The Sturgis Motorcycle Rally led to significant spread of the novel coronavirus in the event’s home state of South Dakota and in other parts of the United States, a team of researchers said in a newly released study that is disputed by state officials.

The report from San Diego State University’s Center for Health Economics & Policy Studies used anonymized cellphone location data and virus case counts to analyze the impact of the 460,000-person event that took place last month, believed to be one of the largest events held during the pandemic. Health officials had expressed concerns about the rally, which, the researchers noted, “represents a situation where many of the ‘worst case scenarios’ for superspreading occurred simultaneously.” Those included the event being held over 10 days, attracting a significant out-of-town population and involving attendees clustered together, with few wearing masks.

The consequences were “substantial,” the researchers concluded. By analyzing the parts of the country that had the highest number of Sturgis attendees and changes in coronavirus trends after its conclusion, they estimated 266,796 cases could be linked to the rally. That’s about 19% of the number reported nationally between Aug. 2 and Sept. 2, and significantly higher than the number state health officials have linked through contact tracing. Based on a COVID-19 case statistically costing about $46,000, the researchers said, that would mean the rally carried a public health price tag of $12.2 billion.

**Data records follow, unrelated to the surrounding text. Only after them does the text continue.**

(** X7. When the answers of the outside world do not depend on the history,
    a pass does the same calls, gets the same answers and reports the same
    count from whatever history it starts; in particular a second pass
    right after the first repeats it. *)
Theorem switch_all_konsoles_repeatable (env : Env) (profile : string)
    (tr tr' : trace) :
  history_independent env ->
  let d := emitted (switch_all_konsoles env profile) tr in
  emitted (switch_all_konsoles env profile) tr' = d /\
  (switch_all_konsoles env profile;;; switch_all_konsoles env profile) tr =
    (Ok tt, tr ++ d ++ d).
Proof.
  intros Henv d.
  assert (Hany : forall t, switch_all_konsoles env profile t = (Ok tt, t ++ d)).
  { intros t.
    destruct (history_free_switch_all_konsoles env profile Henv tr t)
      as (r & d0 & H1 & H2).
    destruct (switch_all_konsoles_facts env profile tr) as (Hrun & _).
    fold d in Hrun. rewrite Hrun in H1.
    injection H1 as Hr Hd. apply app_inv_head in Hd. subst r d0. exact H2. }
  split.
  - exact (emitted_app _ _ _ _ (Hany tr')).
  - unfold bind. rewrite (Hany tr), (Hany (tr ++ d)), <- app_assoc. reflexivity.
Qed.

Lemma switch_all_konsoles_repeatable_witness :
  history_independent env_one_failure /\
  printed (snd ((switch_all_konsoles env_one_failure "Dark";;;
                 switch_all_konsoles env_one_failure "Dark") [])) =
    ["Switched 1 Konsole session(s) to 'Dark' profile";
     "Switched 1 Konsole session(s) to 'Dark' profile"]%string.
Proof.
  assert (H : history_independent env_one_failure)
    by (intros tr tr' argv; reflexivity).
  split; [exact H|].
  destruct (switch_all_konsoles_repeatable env_one_failure "Dark" [] [] H)
    as (_ & Htwice).
  rewrite Htwice. reflexivity.
Defined.

(** ** Whole runs of the loop *)

Lemma notifier_loop_cons (env : Env) (self : KdeGlobalsHandler)
    (ev : inotify_event) (now : Q) (rest : list (inotify_event * Q))
    (tr : trace) :
  notifier_loop env self ((ev, now) :: rest) tr =
    match process_event env self ev now tr with
    | (Ok self1, tr1) => notifier_loop env self1 rest tr1
    | (Raise e, tr1) => (Raise e, tr1)
    end.
Proof. reflexivity. Qed.

Lemma known_profile_resolved (env : Env) (tr : trace) (profile : string) :
  fst (get_target_profile env tr) = Ok profile -> known_profile profile.
Proof.
  rewrite get_target_profile_run. cbv zeta. cbn [fst].
  destruct (is_dark_scheme _); intros [= <-]; [right | left]; reflexivity.
Qed.

(** An event either leaves the handler alone and reconciles nothing, or
    passes the debounce gate, stores its time and one of the two profiles
    and reconciles once. *)
Lemma process_event_run (env : Env) (self : KdeGlobalsHandler)
    (ev : inotify_event) (now : Q) (tr : trace) :
  exists self' d,
    process_event env self ev now tr = (Ok self', tr ++ d) /\
    (self' = self /\ switch_calls d = 0%nat /\ persist_calls d = 0%nat /\
       runs "kwriteconfig6" d = [] \/
     _should_process ev = true /\
     Qltb (now - _last_switch_time self) DEBOUNCE_SECONDS = false /\
     exists profile,
       known_profile profile /\
       self' = {| _last_switch_time := now; _last_profile := Some profile |} /\
       switch_calls d = 1%nat /\ persist_calls d = 1%nat /\
       map fst (runs "kwriteconfig6" d) = [kwriteconfig_argv env profile]).
Proof.
  destruct (_should_process ev) eqn:Hq.
  - rewrite (process_event_qualifying env self ev now Hq).
    pose proof (get_target_profile_run env tr) as Hres. cbv zeta in Hres.
    match type of Hres with _ = (Ok ?p, _) => set (profile := p) in * end.
    assert (Hfst : fst (get_target_profile env tr) = Ok profile)
      by now rewrite Hres.
    destruct (Qltb (now - _last_switch_time self) DEBOUNCE_SECONDS) eqn:Hgate.
    + exists self, []. rewrite app_nil_r.
      split; [now apply debounced_switch_discard|]. left. now repeat split.
    + destruct (profile_eqb profile (_last_profile self)) eqn:Hsame.
      * exists self, [Run kreadconfig_argv (respond env tr kreadconfig_argv)].
        split; [now apply (debounced_switch_suppress env self now tr profile)|].
        left. now repeat split.
      * pose proof (debounced_switch_apply env self now tr profile Hgate Hfst
                      Hsame) as Hrun.
        cbv zeta in Hrun. rewrite <- app_assoc in Hrun.
        eexists _, _. split; [exact Hrun|]. right.
        split; [reflexivity|]. split; [reflexivity|].
        exists profile. split; [exact (known_profile_resolved _ _ _ Hfst)|].
        split; [reflexivity|].
        match goal with |- context [reconcile_effects env profile ?t] =>
          destruct (reconcile_effects_facts env profile t)
            as (Hs & Hk & Hw & _) end.
        rewrite switch_calls_app, persist_calls_app, runs_app, map_app, Hs, Hk, Hw.
        now repeat split.
  - exists self, []. rewrite app_nil_r.
    split; [now apply process_event_ignored|]. left. now repeat split.
Qed.

(** Once the handler has switched inside a window, every later event of
    that window is dropped without any effect. *)
Lemma notifier_loop_quiet (env : Env) (a : Q)
    (events : list (inotify_event * Q)) :
  forall (self : KdeGlobalsHandler) (tr : trace),
  a <= _last_switch_time self ->
  Forall (fun e => a <= snd e /\ snd e - a < DEBOUNCE_SECONDS) events ->
  notifier_loop env self events tr = (Ok self, tr).
Proof.
  induction events as [|[ev now] rest IH]; intros self tr Hlast Hall;
    [reflexivity|].
  inversion Hall as [|? ? [Hlo Hhi] Hrest]; subst. cbn [snd] in Hlo, Hhi.
  rewrite notifier_loop_cons.
  destruct (_should_process ev) eqn:Hq.
  - rewrite (process_event_qualifying env self ev now Hq).
    rewrite debounced_switch_discard; [now apply IH|].
    apply Qltb_true. lra.
  - rewrite (process_event_ignored env self ev now tr Hq). now apply IH.
Qed.

(** X8. A burst of events whose clock readings all lie in one interval
    shorter than the debounce window causes at most one reconciliation,
    whatever the state of the handler and whatever the answers of the
    outside world; the loop does not raise. *)
Theorem burst_reconciles_at_most_once (env : Env) (a : Q)
    (events : list (inotify_event * Q)) (self : KdeGlobalsHandler)
    (tr : trace) :
  Forall (fun e => a <= snd e /\ snd e - a < DEBOUNCE_SECONDS) events ->
  let d := emitted (notifier_loop env self events) tr in
  exists self',
    notifier_loop env self events tr = (Ok self', tr ++ d) /\
    (switch_calls d <= 1)%nat /\
    (persist_calls d <= 1)%nat.
Proof.
  intros Hall. cbv zeta.
  assert (H : exists self' d,
            notifier_loop env self events tr = (Ok self', tr ++ d) /\
            (switch_calls d <= 1)%nat /\ (persist_calls d <= 1)%nat).
  { revert self tr. induction events as [|[ev now] rest IH]; intros self tr.
    - exists self, []. rewrite app_nil_r. repeat split; compute; lia.
    - inversion Hall as [|? ? [Hlo Hhi] Hrest]; subst. cbn [snd] in Hlo, Hhi.
      rewrite notifier_loop_cons.
      destruct (process_event_run env self ev now tr)
        as (self1 & d1 & Hrun & Hcase).
      rewrite Hrun.
      destruct Hcase as [(-> & Hs & Hk & _) | (_ & _ & p & _ & -> & Hs & Hk & _)].
      + destruct (IH Hrest self (tr ++ d1)) as (self' & d' & Hloop & Hs' & Hk').
        exists self', (d1 ++ d'). rewrite Hloop, app_assoc.
        rewrite switch_calls_app, persist_calls_app, Hs, Hk. now repeat split.
      + rewrite (notifier_loop_quiet env a rest
                   {| _last_switch_time := now; _last_profile := Some p |}
                   (tr ++ d1) Hlo Hrest).
        eexists _, d1. rewrite Hs, Hk. repeat split; lia. }
  destruct H as (self' & d & Hloop & Hs & Hk).
  exists self'. rewrite (emitted_app _ _ _ _ Hloop). now repeat split.
Qed.

Lemma burst_reconciles_at_most_once_witness :
  let burst := [(kdeglobals_written, 100 # 1); (kdeglobals_replaced, 1001 # 10);
                (kdeglobals_written, 1004 # 10)] in
  switch_calls
    (emitted (notifier_loop env_scheme_flips KdeGlobalsHandler_init burst) [])
    = 1%nat.
Proof.
  intros burst.
  assert (Hall : Forall (fun e => 100 # 1 <= snd e /\
                                  snd e - (100 # 1) < DEBOUNCE_SECONDS) burst).
  { repeat constructor; vm_compute; congruence. }
  destruct (burst_reconciles_at_most_once env_scheme_flips (100 # 1) burst
              KdeGlobalsHandler_init [] Hall) as (self' & _ & Hs & _).
  assert (H1 : (1 <= switch_calls
                  (emitted (notifier_loop env_scheme_flips
                              KdeGlobalsHandler_init burst) []))%nat)
    by (vm_compute; lia).
  lia.
Defined.

Lemma known_persist_single (env : Env) (profile : string)
    (calls : list (list string * CompletedProcess)) :
  known_profile profile ->
  map fst calls = [kwriteconfig_argv env profile] ->
  Forall (known_persist env) calls.
Proof.
  intros Hknown Hcalls.
  destruct calls as [|c [|c' rest]]; try discriminate.
  injection Hcalls as Hc. constructor; [|constructor].
  unfold known_persist. rewrite Hc. destruct Hknown as [-> | ->]; auto.
Qed.

(** What a run of the loop adds up to: it never raises, every
    reconciliation comes with exactly one write of the default, there are
    no more reconciliations than qualifying events, only the two known
    profiles are written, and the stored profile is either untouched or
    one of the two. *)
Lemma notifier_loop_run (env : Env) (events : list (inotify_event * Q)) :
  forall (self : KdeGlobalsHandler) (tr : trace),
  exists self' d,
    notifier_loop env self events tr = (Ok self', tr ++ d) /\
    switch_calls d = persist_calls d /\
    (switch_calls d <= length (filter qualifying events))%nat /\
    Forall (known_persist env) (runs "kwriteconfig6" d) /\
    (_last_profile self' = _last_profile self \/
     exists profile, known_profile profile /\
                     _last_profile self' = Some profile).
Proof.
  induction events as [|[ev now] rest IH]; intros self tr.
  - exists self, []. rewrite app_nil_r.
    repeat split; auto.
  - rewrite notifier_loop_cons.
    destruct (process_event_run env self ev now tr)
      as (self1 & d1 & Hrun & Hcase).
    rewrite Hrun.
    destruct (IH self1 (tr ++ d1)) as (self' & d' & Hloop & Heq & Hle & Hw & Hp).
    exists self', (d1 ++ d'). rewrite Hloop, app_assoc.
    rewrite switch_calls_app, persist_calls_app, runs_app.
    cbn [filter]. unfold qualifying at 1. cbn [fst].
    split; [reflexivity|].
    destruct Hcase
      as [(-> & Hs & Hk & Hr) | (Hq & _ & p & Hknown & -> & Hs & Hk & Hr)].
    + rewrite Hs, Hk, Hr. repeat split; trivial.
      destruct (_should_process ev); cbn [length]; lia.
    + rewrite Hs, Hk, Hq. cbn [length]. repeat split; try lia.
      * apply Forall_app. split; [|exact Hw].
        exact (known_persist_single env p _ Hknown Hr).
      * right. destruct Hp as [Hp | Hp]; [|exact Hp].
        exists p. split; [exact Hknown | exact Hp].
Qed.

(** [main] is the start, the loop and the farewell. *)
Lemma main_run (env : Env) (events : list (inotify_event * Q)) (tr : trace)
    (profile : string) (start d' : trace) (handler : KdeGlobalsHandler) :
  main_before_loop env tr =
    (Ok {| _last_switch_time := 0; _last_profile := Some profile |},
     tr ++ start) ->
  notifier_loop env {| _last_switch_time := 0; _last_profile := Some profile |}
    events (tr ++ start) = (Ok handler, (tr ++ start) ++ d') ->
  main env events tr =
    (Ok handler,
     tr ++ start ++ d' ++ [Print (String "010" "Shutting down...")]).
Proof.
  intros Hstart Hloop. unfold main. unfold bind at 1. rewrite Hstart.
  unfold bind at 1. rewrite Hloop. unfold bind, print, ret.
  rewrite <- !app_assoc. reflexivity.
Qed.

(** The start reconciles once with one of the two profiles. *)
Lemma main_before_loop_facts (env : Env) (tr : trace) :
  exists profile start,
    fst (get_target_profile env
           (tr ++ [Print "Konsole Theme Switcher starting..."])) = Ok profile /\
    known_profile profile /\
    main_before_loop env tr =
      (Ok {| _last_switch_time := 0; _last_profile := Some profile |},
       tr ++ start) /\
    switch_calls start = 1%nat /\
    persist_calls start = 1%nat /\
    map fst (runs "kwriteconfig6" start) = [kwriteconfig_argv env profile].
Proof.
  destruct (main_before_loop_run env tr) as (profile & Hres & Hstart).
  cbv zeta in Hstart. rewrite <- !app_assoc in Hstart.
  exists profile. eexists. split; [exact Hres|].
  split; [exact (known_profile_resolved _ _ _ Hres)|].
  split; [exact Hstart|].
  match goal with |- context [reconcile_effects env profile ?t] =>
    destruct (reconcile_effects_facts env profile t) as (Hs & Hk & Hw & _) end.
  change (?a :: ?b :: ?c :: ?rest) with ([a; b; c] ++ rest).
  rewrite !switch_calls_app, !persist_calls_app, !runs_app, !map_app, Hs, Hk, Hw.
  now repeat split.
Qed.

“This is enough to have paid each of the estimated 462,182 rally attendees $26,553.64 not to attend,” the paper said.


People congregate at One-Eyed Jack’s Saloon during the 80th annual Sturgis Motorcycle Rally on Aug. 7 in Sturgis, South Dakota. Stephen Groves/Associated Press

Officials in Sturgis, a 7,000-person city in the Black Hills, considered postponing the 80th edition of the rally. But the event encompasses hundreds of miles outside their jurisdiction, on state-licensed campgrounds and roads traveled by bikers. After determining that many would come regardless of what the city did, city councilors voted to allow the rally so they could prepare for their arrival. The South Dakota Department of Transportation put the event’s attendance at 462,182, down 7.5% from the previous year.

On Tuesday, state health officials acknowledged that mass gatherings carry a higher risk of spreading the novel coronavirus but questioned the San Diego State University analysis and its methodology.

During a phone conference with reporters, state epidemiologist Josh Clayton and Secretary of Health Kim Malsam-Rysdon noted that the paper has not been peer-reviewed. They said the researchers did not account for a trend of already-increasing case counts in South Dakota or the possibility that school reopenings contributed to the rise. They also questioned the use of cellphone data, with Malsam-Rysdon saying the study “makes assumptions around people’s cellphone use and tries to apply that to case counts.”


This Aug. 2, 2019 photo shows heavy traffic on legendary Main Street in Sturgis, S.D. Jim Holland/Rapid City Journal via Associated Press

“What I have to say at this point is the results do not align with what we know for the impacts of the rally among attendees in the state of South Dakota,” Clayton said.

Gov. Kristi Noem, a Republican who welcomed the motorcycle rally and has eschewed mask mandates and stay-home orders imposed in other states, called the study “grossly misleading” and said it “isn’t science; it’s fiction,” the Rapid City Journal reported.

The South Dakota Department of Health has reported 124 cases linked to the Sturgis rally through contact tracing. A Washington Post survey of health departments found an additional 204 rally-linked cases in 20 states. One death has been reported – that of a Minnesota man in his 60s, who had underlying conditions and was hospitalized with the virus after returning from Sturgis.

Public health experts have cautioned that such tallies will likely be an undercount because of the sheer number of attendees, the many health departments involved and the difficulty of contact tracing. As a result, determining the true impact of the event is a near-impossible task. But Derek Chapman, the associate director for research at Virginia Commonwealth University’s Center on Society and Health, told The Washington Post that he was not surprised by the 460,000-plus attendance figure.

“It only takes a small number of people from places that have high infection rates to have a high likelihood that some of them are carrying the infection,” he said. “It’s kind of more of a mathematical certainty that you’re going to have possible asymptomatic cases in that event space and that it will spread over that 10-day period and that those people will head back to their own communities and continue spreading.”

The San Diego State University researchers noted that although restrictions on large-scale gatherings are “ubiquitous,” there has been “little empirical evidence on the contagion dangers.” They previously analyzed the effects of protests and President Donald Trump’s Tulsa, Okla., rally this year. Neither caused significant increased spread of the virus, they concluded, possibly because those events were offset by increases in other residents staying home.